(* ===== verification/Planner.v ===== *)
(** * Plan construction (src/internal/planner: planner.go and the mode planners)

    From a SeiNode to the task plan its state asks for. Every builder takes the
    plan ID ([uuid.New] in the code). A builder that stamps a condition returns
    the node along with its result. *)

From stdpp Require Import base list strings gmap pretty.
From Stdlib Require Import ZArith Lia Ascii.
From S2P Require Import Prelude Api NodeState Platform Executor Config Task.

(** ** Progressions *)

(** [baseProgression], by bootstrap mode. *)
Definition baseProgression (mode : string) : list string :=
  if mode =s "snapshot" then [TaskSnapshotRestore; TaskConfigApply; TaskConfigValidate; TaskMarkReady]
  else if mode =s "state-sync" then [TaskConfigApply; TaskConfigValidate; TaskMarkReady]
  else if mode =s "genesis" then [TaskConfigApply; TaskConfigValidate; TaskMarkReady]
  else [].

Fixpoint insert_at_first (prog : list string) (target taskType : string) : option (list string) :=
  match prog with
  | [] => None
  | t :: prog' =>
      if t =s target then Some (taskType :: t :: prog')
      else cons t <$> insert_at_first prog' target taskType
  end.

--------

Beginning with the very first line of the material, please return exactly each line down to and including the one with "From Stdlib Require Import ZArith Lia Ascii.".

(* ===== verification/Planner.v ===== *)
(** * Plan construction (src/internal/planner: planner.go and the mode planners)

    From a SeiNode to the task plan its state asks for. Every builder takes the
    plan ID ([uuid.New] in the code). A builder that stamps a condition returns
    the node along with its result. *)

From stdpp Require Import base list strings gmap pretty.
From Stdlib Require Import ZArith Lia Ascii.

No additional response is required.